(** * Hyperboloid navigation (SnapPy, dev/raytracing/hyperboloid_navigation.py)

    A shallow embedding of the [HyperboloidNavigation] mixin: the key-motion
    integrator ([do_movement], [tkKeyPress], [tkKeyRelease]) and the pointer
    gesture handlers ([tkButton1], [tkButtonMotion1], [tkCtrlButtonMotion1],
    [tkAltButton1], [tkAltButtonMotion1], [tkButtonRelease1]).

    - Python floats are idealised as the real numbers of the Standard Library
      ([time.time()] stamps, velocities, matrix entries); the integer pixel
      coordinates Tk delivers are [Z].
    - The two dicts of stamps are [gmap string R]; the held set is the list of
      its elements in iteration order.
    - A handler is a function from the state of the widget to an [outcome]:
      it returns, or raises with the attributes assigned so far.  The wall
      clock and the depth read-back are arguments of the handlers; the
      collaborator that owns the view state is a parameter.
    - [self.after] and [self.redraw_if_initialized] are recorded in the state:
      a queue of pending tick callbacks and a count of redraw requests.
    - [hyperboloid_utilities], which builds the matrices, is imported by the
      module and not part of it; its operators are modelled from the
      specification.
    - Over the reals cosh and sinh are total and the tangent has its exact
      zeros; the operators a handler builds are those of the reals.  The
      range of the double-precision functions is a hypothesis of the main
      statements on the tick and on the orbit press ([bounded_distance], a
      tangent that is not zero), and the state a tick leaves when a
      translation raises for a distance out of range is [tick_cut_short]. *)

From Stdlib Require Import Reals Lra Lia ZArith RNsatz.
From stdpp Require Import gmap strings list.
(** [n] in decimal, as [JSON.stringify] and a template literal write an
    integer (below 1e21). *)
Definition decimal (n : Z) : string :=
  let width := S (Z.to_nat (Z.log2 (Z.abs n))) in
  let fix strip (s : string) : string :=
    match s with
    | String "0" (String _ _ as rest) => strip rest
    | _ => s
    end in
  let body := strip (digits width (Z.abs n) "") in
  if n <? 0 then String "-" body else body.

Definition hex_digit (n : Z) : ascii :=
  if n <? 10 then digit n else ascii_of_nat (87 + Z.to_nat n).

Definition code (c : ascii) : Z := Z.of_nat (nat_of_ascii c).

(** The double quote, character 34. *)
Definition dquote : ascii := Eval compute in ascii_of_nat 34.

(** The escapes of [JSON.stringify] inside a string literal. *)
Fixpoint quote_chars (s : string) : string :=
  match s with
  | EmptyString => EmptyString
  | String c rest =>
      let tail := quote_chars rest in
      let n := code c in
      if n =? 34 then String "\" (String dquote tail)
      else if n =? 92 then String "\" (String "\" tail)
      else if n =? 8 then String "\" (String "b" tail)
      else if n =? 12 then String "\" (String "f" tail)
      else if n =? 10 then String "\" (String "n" tail)
      else if n =? 13 then String "\" (String "r" tail)
      else if n =? 9 then String "\" (String "t" tail)
      else if n <? 32 then
        String "\" (String "u" (String "0" (String "0"
          (String (hex_digit (n / 16)) (String (hex_digit (n mod 16)) tail)))))
      else String c tail
  end.

Definition quote (s : string) : string :=
  String dquote (quote_chars s +:+ String dquote EmptyString).

Definition join (parts : list string) : string :=
  match parts with
  | [] => ""
  | p :: rest => fold_left (fun acc q => acc +:+ "," +:+ q) rest p
  end.

(** [JSON.stringify] of a value nested in another: [None] is
    [undefined]. *)
Fixpoint stringify (v : JSValue) : option string :=
  match v with
  | JUndefined => None
  | JNull => Some "null"
  | JBool true => Some "true"
  | JBool false => Some "false"
  | JNumber n => Some (decimal n)
  | JString s => Some (quote s)
  | JArray items =>
      Some ("[" +:+ join (map (fun item =>
                                 match stringify item with
                                 | Some s => s
                                 | None => "null"
                                 end) items) +:+ "]")
  | JObject fields =>
      let fix members (fs : list (string * JSValue)) : list string :=
        match fs with
        | [] => []
        | (k, x) :: rest =>
            match stringify x with
            | Some s => (quote k +:+ ":" +:+ s) :: members rest
            | None => members rest
            end
        end in
      Some ("{" +:+ join (members fields) +:+ "}")
  end.

Definition JSON_stringify (v : JSValue) : string :=
  match stringify v with
  | Some s => s
  | None => "undefined"
  end.

Fixpoint skip_ws (s : string) : string :=
  match s with
  | String c rest =>
      let n := code c in
      if (n =? 32) || (n =? 9) || (n =? 10) || (n =? 13) then skip_ws rest else s
  | EmptyString => s
  end.

Definition is_digit (c : ascii) : bool := (48 <=? code c) && (code c <=? 57).
(** X18.  An array of parents that holds anything but individuals (an
    [undefined] from a roulette draw, or a hole left by a remainder
    method) makes every method of [applyGeneticOperators] raise a
    [TypeError] when it reaches that position; no array of children is
    returned. *)
Theorem applyGeneticOperators_TypeError
    (random : nat -> Q) (this : EAPopulation) (parents : addr)
    (method : string) (options : option Options) (w : World)
    (pre : list EAIndividual) (s : slot) (rest : jsarray) :
  heap w !! parents = Some ((Obj <$> pre) ++ s :: rest) ->
  (forall x, s <> Obj x) ->
  applyGeneticOperators random this (Some parents) method options w
  = Throw TypeError.
Proof.
  intros Hp Hs. unfold applyGeneticOperators.
  rewrite run_bind, (run_read _ _ _ Hp).
  assert (Hlen : length ((Obj <$> pre) ++ s :: rest) = S (length pre + length rest)).
  { rewrite length_app, length_fmap. simpl. lia. }
  rewrite Hlen. change (S (length pre + length rest) =? 0)%nat with false.
  cbv iota. rewrite run_bind.
  rewrite (variation_loop_TypeError random (algorithm this) pre s rest method
             options Hs); [done|lia..].
Qed.

Lemma applyGeneticOperators_TypeError_witness :
  applyGeneticOperators (replay [1 # 2; 1 # 4]%Q) (mkPopulation real_x 0)
    (Some 1%nat) "uniform_mutation" None
    (mkWorld [[Obj weak]; [Obj weak; Undefined]] 4 0)
  = Throw TypeError.
Proof.
  apply (applyGeneticOperators_TypeError (replay [1 # 2; 1 # 4]%Q)
           (mkPopulation real_x 0) 1 "uniform_mutation" None
           (mkWorld [[Obj weak]; [Obj weak; Undefined]] 4 0) [weak] Undefined []
           eq_refl).
  intros x. discriminate.
Defined.
(** ** Two scenarios on a history of six votes *)

(** No two consecutive winners are equal (as when the winners alternate). *)
Fixpoint adjacent_differ (ws : list string) : bool :=
  match ws with
  | a :: (b :: _) as rest => negb (String.eqb a b) && adjacent_differ rest
  | _ => true
  end.

(** Each timestamp is more than [gap] microseconds after the one before. *)
Fixpoint spaced_over (gap : Z) (ts : list Z) : bool :=
  match ts with
  | t1 :: (t2 :: _) as rest => (gap <? t2 - t1) && spaced_over gap rest
  | _ => true
  end.

Lemma is_fast_vote_snoc h r5 r6 :
  is_fast_vote (h ++ [r5; r6]) = (tstamp r6 - tstamp r5 <? 3000000).
Proof. unfold is_fast_vote. by rewrite rev_app_distr. Qed.

Lemma apply_rules_quiet sg s :
  fast_vote sg = false → strong_bias sg = false → apply_rules sg s = (s, ∅).
Proof.
  intros Hf Hb.
  unfold apply_rules, individual_rules, fast_voting_rule, strong_bias_rule,
    combination_rules.
  by rewrite Hf, Hb.
Qed.

Lemma length_five {A} (l : list A) :
  length l = 5%nat → ∃ a b c d e, l = [a; b; c; d; e].
Proof.
  destruct l as [|a [|b [|c [|d [|e [|f l]]]]]]; try done.
  intros _. by eexists _, _, _, _, _.
Qed.

(** C7. A judge holds 5 votes and any non-negative score, and casts a
    6th vote; all six are on the one battle pair, no two consecutive
    winners are equal, and each vote comes more than 3 seconds after the
    one before. Then on the evaluation of the 6th vote the
    repetitive-battle signal is true, the strong-bias and fast-vote
    signals are false, no rule fires (whatever [triggered_rules] held
    before), and the new score is the old one multiplied by 0.9. *)
Theorem repetitive_battle_alone_fires_nothing st w now p :
  B64.sign_clear (suspicion_score st) = true →
  all_on_pair arena_pair (vote_history st) →
  length (vote_history st) = 5%nat →
  let h := vote_history (appended w now st) in
  let st' := handle_vote w now p st in
  adjacent_differ (winner <$> h) = true →
  spaced_over 3000000 (tstamp <$> h) = true →
  all_on_pair arena_pair h ∧
  is_repetitive_battle h = true ∧
  has_strong_bias h = false ∧
  is_fast_vote h = false ∧
  triggered_rules st' = ∅ ∧
  suspicion_score st' = B64.mul (suspicion_score st) B64.c0_9.
Proof.
  intros Hsc Hpair Hl h st' Hw Ht.
  assert (all_on_pair arena_pair h) as Hp by by apply appended_on_pair.
  assert (is_repetitive_battle h = true) as Hrb.
  { rewrite (is_repetitive_battle_one_pair arena_pair) by done.
    subst h. unfold appended; simpl. rewrite length_app, Hl. done. }
  destruct (length_five _ Hl) as (r1 & r2 & r3 & r4 & r5 & Hh).
  assert (has_strong_bias h = false) as Hsb.
  { apply not_true_is_false. rewrite has_strong_bias_true.
    intros [_ (w' & _ & Hw')].
    subst h. unfold appended in Hw, Hw'; simpl in Hw, Hw'.
    rewrite Hh in Hw, Hw'. simpl in Hw, Hw'.
    injection Hw' as H2 H3 _ _ _.
    rewrite H2, H3 in Hw.
    by rewrite String.eqb_refl, andb_false_r in Hw. }
  assert (is_fast_vote h = false) as Hfv.
  { subst h. unfold appended in Ht |- *; simpl in Ht |- *.
    rewrite Hh in Ht |- *.
    change ([r1; r2; r3; r4; r5] ++ [?r6]) with ([r1; r2; r3; r4] ++ [r5; r6]).
    rewrite is_fast_vote_snoc. simpl in Ht |- *.
    apply Z.ltb_ge.
    rewrite !andb_true_iff, !Z.ltb_lt in Ht. lia. }
  repeat (split; [done|]).
  destruct (handle_vote_long w now p st) as (Hs & _ & Htr); [lia|].
  subst st'. rewrite Hs, Htr.
  rewrite evaluated_score by done. unfold evaluated; simpl.
  fold (appended w now st). fold h.
  rewrite apply_rules_quiet; done.
Qed.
#####
**INSTRUCTIONS TO FOLLOW**: Reproduce exactly the lines from the one containing "injection Hw' as H2 H3 _ _ _." through the last line of the records, both included, and nothing else.

**EXERCISE SOLUTION**:
    injection Hw' as H2 H3 _ _ _.
    rewrite H2, H3 in Hw.
    by rewrite String.eqb_refl, andb_false_r in Hw. }
  assert (is_fast_vote h = false) as Hfv.
  { subst h. unfold appended in Ht |- *; simpl in Ht |- *.
    rewrite Hh in Ht |- *.
    change ([r1; r2; r3; r4; r5] ++ [?r6]) with ([r1; r2; r3; r4] ++ [r5; r6]).
    rewrite is_fast_vote_snoc. simpl in Ht |- *.
    apply Z.ltb_ge.
    rewrite !andb_true_iff, !Z.ltb_lt in Ht. lia. }
  repeat (split; [done|]).
  destruct (handle_vote_long w now p st) as (Hs & _ & Htr); [lia|].
  subst st'. rewrite Hs, Htr.
  rewrite evaluated_score by done. unfold evaluated; simpl.
  fold (appended w now st). fold h.
  rewrite apply_rules_quiet; done.
Qed.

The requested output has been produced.